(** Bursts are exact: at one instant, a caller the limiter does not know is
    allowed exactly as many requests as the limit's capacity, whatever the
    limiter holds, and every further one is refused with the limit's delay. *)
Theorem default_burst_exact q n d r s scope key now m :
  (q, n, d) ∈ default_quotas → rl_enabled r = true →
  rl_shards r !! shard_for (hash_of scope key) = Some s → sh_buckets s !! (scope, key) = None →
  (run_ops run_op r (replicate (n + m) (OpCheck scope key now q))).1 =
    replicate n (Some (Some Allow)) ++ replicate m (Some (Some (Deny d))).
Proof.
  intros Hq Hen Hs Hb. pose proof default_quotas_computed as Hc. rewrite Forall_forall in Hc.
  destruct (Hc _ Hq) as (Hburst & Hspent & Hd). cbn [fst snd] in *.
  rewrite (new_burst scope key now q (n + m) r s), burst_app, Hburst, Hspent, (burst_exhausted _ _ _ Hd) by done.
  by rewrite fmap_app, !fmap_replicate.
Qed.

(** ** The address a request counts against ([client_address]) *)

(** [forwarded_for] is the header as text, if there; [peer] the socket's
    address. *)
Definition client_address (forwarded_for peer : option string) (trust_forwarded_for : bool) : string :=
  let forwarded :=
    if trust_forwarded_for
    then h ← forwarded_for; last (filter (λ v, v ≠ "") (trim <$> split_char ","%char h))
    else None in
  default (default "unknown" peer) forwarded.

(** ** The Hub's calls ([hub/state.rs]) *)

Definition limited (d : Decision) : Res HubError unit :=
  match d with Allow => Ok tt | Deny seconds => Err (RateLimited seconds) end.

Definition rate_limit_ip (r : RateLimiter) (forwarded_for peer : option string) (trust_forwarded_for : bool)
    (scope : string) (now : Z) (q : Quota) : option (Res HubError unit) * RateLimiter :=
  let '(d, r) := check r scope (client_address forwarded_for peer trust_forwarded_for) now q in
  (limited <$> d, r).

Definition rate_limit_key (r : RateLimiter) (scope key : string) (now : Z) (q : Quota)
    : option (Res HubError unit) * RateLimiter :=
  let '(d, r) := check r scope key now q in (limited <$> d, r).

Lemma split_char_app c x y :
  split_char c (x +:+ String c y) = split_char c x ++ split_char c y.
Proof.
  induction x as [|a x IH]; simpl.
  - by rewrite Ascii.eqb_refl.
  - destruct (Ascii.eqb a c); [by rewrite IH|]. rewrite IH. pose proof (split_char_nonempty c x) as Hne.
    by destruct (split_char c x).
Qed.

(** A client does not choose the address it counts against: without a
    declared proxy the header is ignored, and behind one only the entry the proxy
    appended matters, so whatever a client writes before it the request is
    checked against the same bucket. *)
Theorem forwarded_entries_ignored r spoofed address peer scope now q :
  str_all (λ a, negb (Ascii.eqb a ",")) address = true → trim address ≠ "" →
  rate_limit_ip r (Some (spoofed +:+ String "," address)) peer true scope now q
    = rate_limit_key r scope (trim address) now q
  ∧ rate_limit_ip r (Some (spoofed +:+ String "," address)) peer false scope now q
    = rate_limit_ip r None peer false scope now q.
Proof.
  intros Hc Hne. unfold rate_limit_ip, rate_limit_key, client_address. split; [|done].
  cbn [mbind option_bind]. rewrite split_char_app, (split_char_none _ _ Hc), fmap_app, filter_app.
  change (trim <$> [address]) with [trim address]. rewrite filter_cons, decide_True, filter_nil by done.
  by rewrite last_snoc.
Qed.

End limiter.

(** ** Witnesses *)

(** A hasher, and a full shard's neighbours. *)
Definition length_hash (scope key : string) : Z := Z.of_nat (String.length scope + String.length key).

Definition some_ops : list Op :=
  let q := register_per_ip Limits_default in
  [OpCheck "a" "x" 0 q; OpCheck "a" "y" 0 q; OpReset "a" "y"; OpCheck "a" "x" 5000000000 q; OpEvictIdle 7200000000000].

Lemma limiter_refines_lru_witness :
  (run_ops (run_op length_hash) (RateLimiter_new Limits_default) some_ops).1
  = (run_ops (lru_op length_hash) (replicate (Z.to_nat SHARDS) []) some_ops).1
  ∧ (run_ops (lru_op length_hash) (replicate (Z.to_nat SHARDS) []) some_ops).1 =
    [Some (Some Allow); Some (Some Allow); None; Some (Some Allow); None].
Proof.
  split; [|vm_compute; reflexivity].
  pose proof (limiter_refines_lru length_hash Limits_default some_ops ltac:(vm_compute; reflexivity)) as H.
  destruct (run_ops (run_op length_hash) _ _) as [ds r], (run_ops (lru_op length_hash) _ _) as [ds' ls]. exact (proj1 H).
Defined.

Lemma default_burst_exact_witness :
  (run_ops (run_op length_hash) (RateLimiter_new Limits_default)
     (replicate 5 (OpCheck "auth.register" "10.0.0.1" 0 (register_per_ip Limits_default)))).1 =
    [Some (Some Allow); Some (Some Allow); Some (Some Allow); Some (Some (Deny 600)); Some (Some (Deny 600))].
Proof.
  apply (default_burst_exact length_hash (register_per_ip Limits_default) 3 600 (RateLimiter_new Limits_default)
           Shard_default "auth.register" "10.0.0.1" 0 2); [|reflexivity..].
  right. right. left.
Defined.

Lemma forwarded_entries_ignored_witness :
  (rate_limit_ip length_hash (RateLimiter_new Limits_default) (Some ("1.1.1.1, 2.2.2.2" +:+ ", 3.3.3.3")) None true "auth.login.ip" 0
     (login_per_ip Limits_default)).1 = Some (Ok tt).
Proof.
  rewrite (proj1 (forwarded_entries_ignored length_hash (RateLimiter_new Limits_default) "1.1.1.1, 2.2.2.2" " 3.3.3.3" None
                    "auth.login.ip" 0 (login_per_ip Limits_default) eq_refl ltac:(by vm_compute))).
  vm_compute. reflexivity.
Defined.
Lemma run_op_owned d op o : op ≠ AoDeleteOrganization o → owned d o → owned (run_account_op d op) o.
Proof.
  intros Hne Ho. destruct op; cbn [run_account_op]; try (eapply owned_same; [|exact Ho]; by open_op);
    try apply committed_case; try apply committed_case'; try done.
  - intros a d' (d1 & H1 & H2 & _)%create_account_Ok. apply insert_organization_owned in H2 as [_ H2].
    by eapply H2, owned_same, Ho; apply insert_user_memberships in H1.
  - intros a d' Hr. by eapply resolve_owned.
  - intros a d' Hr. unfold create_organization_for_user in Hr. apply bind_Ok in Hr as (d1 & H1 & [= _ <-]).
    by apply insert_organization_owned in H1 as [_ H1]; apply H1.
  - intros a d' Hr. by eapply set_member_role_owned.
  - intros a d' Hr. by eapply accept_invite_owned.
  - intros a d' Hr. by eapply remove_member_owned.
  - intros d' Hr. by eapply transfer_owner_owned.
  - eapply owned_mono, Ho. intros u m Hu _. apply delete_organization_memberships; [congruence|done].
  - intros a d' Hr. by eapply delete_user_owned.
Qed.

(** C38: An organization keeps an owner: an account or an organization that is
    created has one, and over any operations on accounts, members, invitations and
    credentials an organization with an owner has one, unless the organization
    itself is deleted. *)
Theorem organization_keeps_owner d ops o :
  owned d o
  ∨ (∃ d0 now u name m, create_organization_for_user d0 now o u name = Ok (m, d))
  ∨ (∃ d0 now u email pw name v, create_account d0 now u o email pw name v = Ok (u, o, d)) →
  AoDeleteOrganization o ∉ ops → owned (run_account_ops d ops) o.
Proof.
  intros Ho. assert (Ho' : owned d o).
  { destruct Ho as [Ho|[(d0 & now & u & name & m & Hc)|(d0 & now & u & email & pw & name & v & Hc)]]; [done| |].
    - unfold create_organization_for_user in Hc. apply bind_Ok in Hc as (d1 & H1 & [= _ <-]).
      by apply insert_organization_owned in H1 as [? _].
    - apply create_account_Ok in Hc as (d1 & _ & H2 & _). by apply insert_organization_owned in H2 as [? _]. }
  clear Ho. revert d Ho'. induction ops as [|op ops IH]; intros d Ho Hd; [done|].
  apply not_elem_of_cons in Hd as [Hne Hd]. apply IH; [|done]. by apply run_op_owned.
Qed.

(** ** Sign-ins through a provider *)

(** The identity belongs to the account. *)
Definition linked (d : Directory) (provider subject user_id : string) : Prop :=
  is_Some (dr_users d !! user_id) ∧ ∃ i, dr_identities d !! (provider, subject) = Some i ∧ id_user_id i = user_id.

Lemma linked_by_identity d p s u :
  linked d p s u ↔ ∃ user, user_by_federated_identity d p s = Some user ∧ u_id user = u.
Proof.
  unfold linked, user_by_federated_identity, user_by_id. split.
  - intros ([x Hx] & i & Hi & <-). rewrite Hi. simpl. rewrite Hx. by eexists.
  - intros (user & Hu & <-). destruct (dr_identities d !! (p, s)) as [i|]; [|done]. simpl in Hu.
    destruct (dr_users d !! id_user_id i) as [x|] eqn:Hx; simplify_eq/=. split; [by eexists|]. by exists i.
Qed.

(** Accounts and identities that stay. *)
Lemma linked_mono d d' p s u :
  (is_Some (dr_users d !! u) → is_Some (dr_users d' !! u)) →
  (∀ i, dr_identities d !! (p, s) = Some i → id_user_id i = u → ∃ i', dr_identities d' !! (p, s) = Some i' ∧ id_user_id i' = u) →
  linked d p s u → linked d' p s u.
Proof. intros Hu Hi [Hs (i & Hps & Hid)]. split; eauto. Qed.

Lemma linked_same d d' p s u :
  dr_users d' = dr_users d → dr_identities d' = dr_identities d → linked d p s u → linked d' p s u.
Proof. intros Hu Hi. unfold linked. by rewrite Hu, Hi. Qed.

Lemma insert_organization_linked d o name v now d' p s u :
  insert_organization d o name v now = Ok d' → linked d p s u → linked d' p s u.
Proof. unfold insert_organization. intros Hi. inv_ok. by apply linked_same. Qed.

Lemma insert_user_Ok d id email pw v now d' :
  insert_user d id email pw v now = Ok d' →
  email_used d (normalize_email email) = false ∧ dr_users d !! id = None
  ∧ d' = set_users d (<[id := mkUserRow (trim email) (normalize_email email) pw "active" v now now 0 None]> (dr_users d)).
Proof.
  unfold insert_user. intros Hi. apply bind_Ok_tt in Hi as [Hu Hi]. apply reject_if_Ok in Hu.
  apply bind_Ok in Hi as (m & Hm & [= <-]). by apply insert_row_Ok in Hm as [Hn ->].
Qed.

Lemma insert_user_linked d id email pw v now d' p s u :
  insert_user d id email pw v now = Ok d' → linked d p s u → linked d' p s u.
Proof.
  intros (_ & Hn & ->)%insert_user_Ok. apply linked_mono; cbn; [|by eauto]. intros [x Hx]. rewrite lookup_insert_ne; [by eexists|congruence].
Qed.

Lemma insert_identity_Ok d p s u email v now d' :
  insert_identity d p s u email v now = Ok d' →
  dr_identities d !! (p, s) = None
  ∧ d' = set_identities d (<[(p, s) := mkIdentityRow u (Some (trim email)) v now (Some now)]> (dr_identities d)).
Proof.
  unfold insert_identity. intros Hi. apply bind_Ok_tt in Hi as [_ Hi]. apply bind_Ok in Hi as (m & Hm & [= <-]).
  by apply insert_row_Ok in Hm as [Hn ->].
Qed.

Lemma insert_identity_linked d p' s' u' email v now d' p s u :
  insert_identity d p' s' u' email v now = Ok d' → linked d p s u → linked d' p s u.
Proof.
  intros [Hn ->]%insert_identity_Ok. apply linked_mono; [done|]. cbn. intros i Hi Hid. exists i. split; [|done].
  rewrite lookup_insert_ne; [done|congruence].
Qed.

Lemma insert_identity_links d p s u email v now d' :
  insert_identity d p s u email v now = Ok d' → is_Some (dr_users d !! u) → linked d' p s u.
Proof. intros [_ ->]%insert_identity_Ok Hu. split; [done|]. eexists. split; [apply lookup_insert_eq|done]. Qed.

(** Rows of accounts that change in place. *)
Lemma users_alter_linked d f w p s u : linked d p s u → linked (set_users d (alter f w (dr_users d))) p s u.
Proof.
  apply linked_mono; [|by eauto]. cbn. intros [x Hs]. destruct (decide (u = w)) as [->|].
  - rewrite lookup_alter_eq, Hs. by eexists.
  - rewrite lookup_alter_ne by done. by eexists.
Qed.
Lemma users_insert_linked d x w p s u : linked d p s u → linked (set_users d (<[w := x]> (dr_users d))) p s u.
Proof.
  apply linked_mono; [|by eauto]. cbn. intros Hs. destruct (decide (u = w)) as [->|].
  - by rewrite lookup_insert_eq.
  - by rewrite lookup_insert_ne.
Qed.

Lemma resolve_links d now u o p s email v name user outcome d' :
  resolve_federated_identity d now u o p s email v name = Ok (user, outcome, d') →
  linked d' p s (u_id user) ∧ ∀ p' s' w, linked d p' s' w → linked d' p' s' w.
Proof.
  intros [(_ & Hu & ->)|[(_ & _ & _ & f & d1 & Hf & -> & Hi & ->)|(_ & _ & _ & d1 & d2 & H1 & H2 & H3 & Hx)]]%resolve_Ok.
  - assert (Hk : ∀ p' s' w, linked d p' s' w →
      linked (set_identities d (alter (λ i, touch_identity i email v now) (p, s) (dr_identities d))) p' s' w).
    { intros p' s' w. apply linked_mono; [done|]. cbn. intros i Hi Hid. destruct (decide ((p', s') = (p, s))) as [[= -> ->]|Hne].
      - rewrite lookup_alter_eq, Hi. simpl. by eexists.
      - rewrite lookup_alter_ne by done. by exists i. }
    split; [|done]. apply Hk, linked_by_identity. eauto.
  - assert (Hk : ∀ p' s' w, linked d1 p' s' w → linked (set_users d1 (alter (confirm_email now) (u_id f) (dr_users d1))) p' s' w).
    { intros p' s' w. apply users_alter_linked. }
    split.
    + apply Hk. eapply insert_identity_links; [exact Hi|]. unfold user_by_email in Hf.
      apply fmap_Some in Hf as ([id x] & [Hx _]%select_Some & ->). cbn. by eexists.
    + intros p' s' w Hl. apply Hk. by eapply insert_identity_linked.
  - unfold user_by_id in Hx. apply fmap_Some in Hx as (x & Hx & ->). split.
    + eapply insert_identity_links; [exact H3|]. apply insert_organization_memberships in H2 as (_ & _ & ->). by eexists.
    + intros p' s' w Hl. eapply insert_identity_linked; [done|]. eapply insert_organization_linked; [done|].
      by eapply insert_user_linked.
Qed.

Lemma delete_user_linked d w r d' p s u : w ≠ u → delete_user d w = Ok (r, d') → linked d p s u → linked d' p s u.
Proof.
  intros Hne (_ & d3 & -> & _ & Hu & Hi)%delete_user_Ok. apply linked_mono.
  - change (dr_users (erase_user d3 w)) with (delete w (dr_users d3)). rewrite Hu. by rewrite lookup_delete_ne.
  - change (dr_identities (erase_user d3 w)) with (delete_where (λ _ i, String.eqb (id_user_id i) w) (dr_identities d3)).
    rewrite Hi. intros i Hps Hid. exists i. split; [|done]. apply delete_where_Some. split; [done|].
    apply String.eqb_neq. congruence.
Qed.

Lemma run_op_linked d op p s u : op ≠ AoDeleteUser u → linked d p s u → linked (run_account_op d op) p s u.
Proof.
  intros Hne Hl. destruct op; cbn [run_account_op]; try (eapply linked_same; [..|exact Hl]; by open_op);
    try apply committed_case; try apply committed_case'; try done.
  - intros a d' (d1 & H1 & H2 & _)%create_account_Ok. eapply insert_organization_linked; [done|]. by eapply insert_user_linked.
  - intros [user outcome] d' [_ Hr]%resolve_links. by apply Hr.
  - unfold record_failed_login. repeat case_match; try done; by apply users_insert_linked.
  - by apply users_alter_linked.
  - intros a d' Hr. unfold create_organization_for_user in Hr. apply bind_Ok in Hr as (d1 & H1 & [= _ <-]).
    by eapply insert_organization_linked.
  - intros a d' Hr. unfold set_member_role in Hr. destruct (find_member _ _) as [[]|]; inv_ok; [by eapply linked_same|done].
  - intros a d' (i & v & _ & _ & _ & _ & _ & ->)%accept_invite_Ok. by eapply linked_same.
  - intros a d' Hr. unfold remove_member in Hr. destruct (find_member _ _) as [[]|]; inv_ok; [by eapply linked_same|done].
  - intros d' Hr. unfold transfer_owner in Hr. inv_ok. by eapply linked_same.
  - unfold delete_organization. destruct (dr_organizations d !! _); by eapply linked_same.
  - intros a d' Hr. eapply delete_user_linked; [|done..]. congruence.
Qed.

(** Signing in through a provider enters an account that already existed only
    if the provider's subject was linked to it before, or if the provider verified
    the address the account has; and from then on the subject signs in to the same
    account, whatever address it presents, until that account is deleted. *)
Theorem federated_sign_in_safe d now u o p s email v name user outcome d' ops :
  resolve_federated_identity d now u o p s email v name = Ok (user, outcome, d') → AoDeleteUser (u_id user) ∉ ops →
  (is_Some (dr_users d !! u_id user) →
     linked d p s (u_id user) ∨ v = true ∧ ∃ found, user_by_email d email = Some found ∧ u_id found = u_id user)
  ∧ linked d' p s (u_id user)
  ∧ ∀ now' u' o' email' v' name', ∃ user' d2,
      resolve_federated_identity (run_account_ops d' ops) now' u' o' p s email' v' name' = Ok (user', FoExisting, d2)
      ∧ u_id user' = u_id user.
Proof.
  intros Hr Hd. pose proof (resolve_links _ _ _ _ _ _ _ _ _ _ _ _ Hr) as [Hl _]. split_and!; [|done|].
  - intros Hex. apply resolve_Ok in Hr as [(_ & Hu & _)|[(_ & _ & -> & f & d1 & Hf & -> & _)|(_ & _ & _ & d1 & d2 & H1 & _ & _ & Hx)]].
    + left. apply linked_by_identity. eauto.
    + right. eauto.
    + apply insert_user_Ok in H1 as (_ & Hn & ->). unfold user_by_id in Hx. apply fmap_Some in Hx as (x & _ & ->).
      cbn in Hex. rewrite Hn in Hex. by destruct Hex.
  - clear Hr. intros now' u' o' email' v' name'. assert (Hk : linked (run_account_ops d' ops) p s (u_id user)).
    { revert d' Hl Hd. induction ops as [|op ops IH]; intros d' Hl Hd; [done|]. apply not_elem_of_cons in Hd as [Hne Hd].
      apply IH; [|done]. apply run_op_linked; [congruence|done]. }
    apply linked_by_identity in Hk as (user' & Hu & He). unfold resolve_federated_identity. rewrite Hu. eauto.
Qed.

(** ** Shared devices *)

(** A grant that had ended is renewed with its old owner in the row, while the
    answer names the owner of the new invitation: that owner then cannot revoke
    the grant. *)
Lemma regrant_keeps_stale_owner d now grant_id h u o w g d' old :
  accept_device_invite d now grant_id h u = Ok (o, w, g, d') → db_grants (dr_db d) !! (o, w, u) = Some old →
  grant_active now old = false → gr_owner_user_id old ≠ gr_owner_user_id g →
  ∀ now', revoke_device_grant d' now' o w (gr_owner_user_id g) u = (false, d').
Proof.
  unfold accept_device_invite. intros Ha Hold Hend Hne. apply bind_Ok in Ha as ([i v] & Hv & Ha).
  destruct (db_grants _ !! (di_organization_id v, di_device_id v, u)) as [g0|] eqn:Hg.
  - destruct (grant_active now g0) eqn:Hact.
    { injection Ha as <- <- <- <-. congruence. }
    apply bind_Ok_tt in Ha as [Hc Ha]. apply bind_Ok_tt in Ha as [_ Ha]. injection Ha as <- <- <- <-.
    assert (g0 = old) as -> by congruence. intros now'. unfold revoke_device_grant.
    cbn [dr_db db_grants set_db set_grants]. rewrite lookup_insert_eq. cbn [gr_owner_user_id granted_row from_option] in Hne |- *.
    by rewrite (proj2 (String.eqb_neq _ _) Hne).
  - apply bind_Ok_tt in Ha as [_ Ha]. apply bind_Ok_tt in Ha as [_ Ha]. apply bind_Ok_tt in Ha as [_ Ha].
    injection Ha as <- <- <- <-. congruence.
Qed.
● ● ● ● ● ● ●
# WHAT IS BEING ASKED:
Of the entries above, repeat exactly the lines from the line with "Hc)]]; [done| |]." through the line with "by apply insert_organization_owned in H1 as [?", both of them included.

# EXERCISE RESULT:
  { destruct Ho as [Ho|[(d0 & now & u & name & m & Hc)|(d0 & now & u & email & pw & name & v & Hc)]]; [done| |].
    - unfold create_organization_for_user in Hc. apply bind_Ok in Hc as (d1 & H1 & [= _ <-]).
      by apply insert_organization_owned in H1 as [? _].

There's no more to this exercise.